Frank McCormick, a professor at the UCSF Helen Diller Family Comprehensive Cancer Center specializing in KRAS biology and a member of Frontier Medicines Scientific Advisory Board, said the ability to target both the active and inactive states of KRASG12C with a small molecule therapeutic is a “long-awaited scientific breakthrough.” A medication with this dual form of inhibition is likely to be more efficacious than a drug that targets the inactive form of the protein only. McCormick said a dual inhibitor could address the “large majority of patients who are non-responders to first generation single-form KRASG12C inhibitors, as well as those patients whose tumors become resistant to the first-generation molecules.”
The Series B financing round was co-led by Woodline Partners LP and RA Capital Management. Deerfield Management Company had equal participation in the round.
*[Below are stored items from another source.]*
(* ===== verification/Primitives.v ===== *)
(** * Primitive fields

    [primitives.go] of [src/internal/tasks/wire]: decimal counts and sizes,
    digests, hostile code points, text, tokens, paths, timestamps and profile
    strings.  [RawProfileVersion], which reads through [encoding/json], is
    not modelled. *)

From S2P Require Import Prelude Utf8 GoStd Codes Value.
Local Open Scope Z_scope.
Local Open Scope go_scope.

Abbreviation res := (outcome Error).

(** ** Decimal strings *)

Definition decimalShape (s : string) : bool :=
  match s with
  | ε => false
  | String c s' =>
      if s =s "0" then true
      else if (code c <? code "1") || (code "9" <? code c) then false
      else str_forall strconv.isDigit s'
  end.

Definition ParseCount (where_ s : string) : res string :=
  if negb (decimalShape s) then
    Err (Errorf CodeMalformed where_ "Count must be 0 or a decimal integer without sign or leading zero, got %q" [AStr s])
  else if 10 <? slen s then
    Err (Errorf CodeMalformed where_ "Count above 2147483647: %q" [AStr s])
  else match strconv.ParseUint s 64 with
       | Some n =>
           if MaxCountValue <? n then
             Err (Errorf CodeMalformed where_ "Count above 2147483647: %q" [AStr s])
           else Ok s
       | None => Err (Errorf CodeMalformed where_ "Count above 2147483647: %q" [AStr s])
       end.

(** [Count.Int]: the value [ParseInt] returns, its error ignored. *)
Definition Count_Int (c : string) : Z := strconv.ParseInt_value c 64.

Definition CountOf (n : Z) : string := strconv.FormatInt (if n <? 0 then 0 else n).

Definition ParseSize (where_ s : string) : res string :=
  if negb (decimalShape s) then
    Err (Errorf CodeMalformed where_ "Size must be 0 or a decimal integer without sign or leading zero, got %q" [AStr s])
  else if 20 <? slen s then Err (Errorf CodeMalformed where_ "Size above uint64: %q" [AStr s])
  else match strconv.ParseUint s 64 with
       | Some _ => Ok s
       | None => Err (Errorf CodeMalformed where_ "Size above uint64: %q" [AStr s])
       end.

(** [Size.Uint64]: the value [ParseUint] returns, its error ignored. *)
Definition Size_Uint64 (s : string) : Z := strconv.ParseUint_value s 64.

Definition SizeOf (n : Z) : string := strconv.FormatUint n.

(** ** Digests and object ids *)

Definition isLowerHex (s : string) : bool :=
  str_forall (λ c, between "0" "9" c || between "a" "f" c) s.

Definition ParseDigest (where_ s : string) : res string :=
  if negb (slen s =? 64) || negb (isLowerHex s) then
    Err (Errorf CodeMalformed where_ "Digest must be 64 lowercase hex characters" [])
  else Ok s.

Definition ParseOID (where_ s : string) : res string :=
  if negb (slen s =? 40) && negb (slen s =? 64) || negb (isLowerHex s) then
    Err (Errorf CodeMalformed where_ "OID must be 40 or 64 lowercase hex characters" [])
  else Ok s.

(** ** Hostile code points *)

Definition hostileRune (r : Z) (allowTabLfCr : bool) : bool :=
  if r =? 0 then true
  else if (r =? 9) || (r =? 10) || (r =? 13) then negb allowTabLfCr
  else if r <? 0x20 then true
  else if (0x80 <=? r) && (r <=? 0x9F) then true
  else if r =? 0xFEFF then true
  else if (r =? 0x061C) || (r =? 0x200E) || (r =? 0x200F) then true
  else if (0x202A <=? r) && (r <=? 0x202E) then true
  else if (0x2066 <=? r) && (r <=? 0x2069) then true
  else if (0xD800 <=? r) && (r <=? 0xDFFF) then true
  else (0x10FFFF <? r).

(** One byte the scan of [plainASCII] stops at. *)
Definition notPlain (allowTabLfCr : bool) (c : ascii) : bool :=
  (0x80 <=? code c) ||
  (code c <? 0x20) && negb (allowTabLfCr && ((c =b tab) || (c =b newline) || (c =b creturn))).

Definition plainASCII (s : string) (allowTabLfCr : bool) : bool :=
  negb (str_exists (notPlain allowTabLfCr) s).

(** The body of the rune loop of [checkHostile]. *)
Definition hostileStep (where_ : string) (allowTabLfCr : bool) (r : Z) (size : nat) : option Error :=
  if utf8.invalid r size then Some (Errorf CodeMalformed where_ "invalid UTF-8" [])
  else if hostileRune r allowTabLfCr then
    Some (Errorf CodeMalformed where_ "hostile code point U+%04X" [AInt r])
  else None.

Definition checkHostile (s where_ : string) (allowTabLfCr : bool) : option Error :=
  if plainASCII s allowTabLfCr then None
  else utf8.scan (hostileStep where_ allowTabLfCr) 0 s.

(** ** Text *)

Definition parseText (where_ s : string) (min max : Z) (allowTabLfCr : bool) (kind_ : string) : res string :=
  if slen s <? min then
    Err (Errorf CodeMalformed where_ "%s must be at least %d byte(s)" [AStr kind_; AInt min])
  else if max <? slen s then
    Err (Errorf CodeLimitExceeded where_ "%s longer than %d bytes (%d)" [AStr kind_; AInt max; AInt (slen s)])
  else try checkHostile s where_ allowTabLfCr; Ok s.

Definition ParseIdentifier (where_ s : string) : res string :=
  parseText where_ s 1 MaxIdentifierBytes false "Identifier".

Definition ParseLabel (where_ s : string) : res string :=
  parseText where_ s 1 MaxLabelBytes false "label".

Definition ParseProse (where_ s : string) (min max : Z) : res string :=
  parseText where_ s min max true "prose".

(** [s[0] == c] *)
Definition first_is (c : ascii) (s : string) : bool :=
  match s with String d _ => d =b c | ε => false end.

Definition ParsePathText (where_ s : string) : res string :=
  if slen s <? 1 then Err (Errorf CodeMalformed where_ "PathText must not be empty" [])
  else if MaxPathTextBytes <? slen s then
    Err (Errorf CodeLimitExceeded where_ "PathText longer than %d bytes (%d)" [AInt MaxPathTextBytes; AInt (slen s)])
  else try checkHostile s where_ false;
  if negb (first_is "/" s) then
    Err (Errorf CodeMalformed where_ "PathText must be an absolute path" [])
  else Ok s.

Definition isTokenByte (c : ascii) (first : bool) : bool :=
  if between "A" "Z" c || between "a" "z" c || between "0" "9" c then true
  else if first then false
  else (c =b ".") || (c =b "_") || (c =b "-").

(** The loop of [ParseToken] over the bytes from the first. *)
Definition tokenBytes (s : string) : bool :=
  match s with
  | ε => true
  | String c s' => isTokenByte c true && str_forall (λ c, isTokenByte c false) s'
  end.

Definition ParseToken (where_ s : string) (max : Z) : res string :=
  if s =s ε then Err (Errorf CodeMalformed where_ "token must not be empty" [])
  else if max <? slen s then
    Err (Errorf CodeLimitExceeded where_ "token longer than %d bytes" [AInt max])
  else if negb (tokenBytes s) then
    Err (Errorf CodeMalformed where_ "token %q violates [A-Za-z0-9][A-Za-z0-9._-]*" [AStr s])
  else Ok s.

(** [strings.ToLower] on tokens, which are ASCII. *)
Definition FoldToken (s : string) : string := strings.ToLowerASCII s.

(** ** Paths *)

(** An empty, [.] or [..] segment. *)
Definition badSegment (seg : string) : bool := (seg =s ε) || (seg =s ".") || (seg =s "..").

(** [s] without one trailing slash. *)
Definition pathBody (s : string) : string :=
  if strings.HasSuffixByte s "/" then strings.init s else s.

Definition ParsePath (where_ s : string) : res string :=
  if s =s ε then Err (Errorf CodeMalformed where_ "Path must not be empty" [])
  else if 512 <? slen s then
    Err (Errorf CodeLimitExceeded where_ "Path longer than 512 bytes" [])
  else try checkHostile s where_ false;
  if str_exists (λ c, (c =b backslash) || (code c =? 0x7F)) s then
    Err (Errorf CodeMalformed where_ "Path contains a backslash or control byte" [])
  else if first_is "/" s then
    Err (Errorf CodeMalformed where_ "Path must be repository-relative (no leading '/')" [])
  else if existsb badSegment (strings.Split (pathBody s) "/") then
    Err (Errorf CodeMalformed where_ "Path has an empty, '.' or '..' segment" [])
  else Ok s.

(** ** Timestamps and dates

    [time.Parse] followed by a comparison with [Format] accepts exactly the
    fixed-width forms of valid calendar times: whatever else [Parse] admits
    (a one-digit hour, a fraction) is formatted differently. *)

(** [n] digits at offset [i]. *)
Definition num_at (s : string) (i n : nat) : option Z :=
  let d := String.substring i n s in
  if (String.length d =? n)%nat && str_forall strconv.isDigit d then Some (strconv.digits 0 d) else None.

Definition byte_at (s : string) (i : nat) (c : ascii) : bool :=
  match String.get i s with Some d => d =b c | None => false end.

Definition isLeap (year : Z) : bool :=
  (year mod 4 =? 0) && (negb (year mod 100 =? 0) || (year mod 400 =? 0)).

Definition daysIn (month year : Z) : Z :=
  if month =? 2 then (if isLeap year then 29 else 28)
  else if (month =? 4) || (month =? 6) || (month =? 9) || (month =? 11) then 30 else 31.

Definition validDate (year month day : Z) : bool :=
  (1 <=? month) && (month <=? 12) && (1 <=? day) && (day <=? daysIn month year).

Definition date_at (s : string) : option (Z * Z * Z) :=
  y ← num_at s 0 4; m ← num_at s 5 2; d ← num_at s 8 2;
  if byte_at s 4 "-" && byte_at s 7 "-" && validDate y m d then Some (y, m, d) else None.

Definition clock_at (s : string) : option (Z * Z * Z) :=
  h ← num_at s 11 2; mi ← num_at s 14 2; sec ← num_at s 17 2;
  if byte_at s 10 "T" && byte_at s 13 ":" && byte_at s 16 ":" && byte_at s 19 "Z"
     && (h <? 24) && (mi <? 60) && (sec <? 60) then Some (h, mi, sec) else None.

Definition ParseTimestamp (where_ s : string) : res string :=
  if negb (slen s =? 20) then
    Err (Errorf CodeMalformed where_ "timestamp must be YYYY-MM-DDTHH:MM:SSZ" [])
  else match date_at s, clock_at s with
       | Some _, Some _ => Ok s
       | _, _ => Err (Errorf CodeMalformed where_ "timestamp must be a valid YYYY-MM-DDTHH:MM:SSZ" [])
       end.

Definition ParseDate (where_ s : string) : res string :=
  if negb (slen s =? 10) then Err (Errorf CodeMalformed where_ "date must be YYYY-MM-DD" [])
  else match date_at s with
       | Some _ => Ok s
       | None => Err (Errorf CodeMalformed where_ "date must be a valid YYYY-MM-DD" [])
       end.

(** ** Profiles *)

(** [want] is one of the code's profile constants, [name/version]; the
    branch without a slash, where Go would panic, is never reached. *)
Definition CheckProfile (where_ got want : string) : option Error :=
  if got =s want then None
  else
    let name := match strings.CutLast want "/" with Some (name, _) => name | None => want end in
    if strings.HasPrefix got (name +:+ "/") then
      Some (Errorf CodeUnsupportedVersion where_ "profile %q is not supported; want %q" [AStr got; AStr want])
    else Some (Errorf CodeMalformed where_ "profile %q; want %q" [AStr got; AStr want]).

Definition otherVersion (where_ got want : string) : option Error :=
  match CheckProfile where_ got want with
  | Some err => if CodeOf (Some (EWire err)) =s CodeUnsupportedVersion then Some err else None
  | None => None
  end.

Definition ProfileVersion (where_ : string) (v : Value) (want : string) : option Error :=
  match v with
  | VObject o => match Get o "profile" with Some (VString p) => otherVersion where_ p want | _ => None end
  | _ => None
  end.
New investors in the Series B included Deep Track Capital, ArrowMark Partners, Driehaus Capital Management, and Sphera Healthcare. Existing investors DCVC, Droia Ventures and MPM Capital also participated in the Series B financing round.
In addition to the continued development of its pipeline, Frontier Medicines will use some of the Series B funds to expand into the Boston market. The company will open what it called a “state-of-the-art facility” focused on research and development and discovery, pre-clinical development, translational medicine, and early clinical development.
The Bay State facility will be integrated with Frontier’s Bay Area headquarters. In its announcement, Frontier Medicines did not provide information on how many people will be working out of its planned Boston site.
Frontier Medicines also formed a Scientific Advisory Board to help guide its research. The board includes Joan S. Brugge, director of the Harvard Ludwig Cancer Center; Giulo Draetta, the chief scientific officer at the University of Texas MD Anderson Cancer Center; Steven Gygi, a professor of Cell Biology at Harvard Medical School; William C. Hahn, the William Rosenberg Professor of Medicine and chief operating officer of Dana-Farber Cancer Institute; Kevin Koch, the former CSO of Array BioPharma and a venture partner with OrbiMed; Frank McCormick, a professor at the UCSF Helen Diller Family Comprehensive Cancer Center and an expert in KRAS biology; Daniel K. Nomura, co-founder of Frontier Medicines and leading expert in chemoproteomics; and Roberto Zoncu, a co-founder of Frontier Medicines and an expert in cancer biology, small GTPase signaling, and autophagy.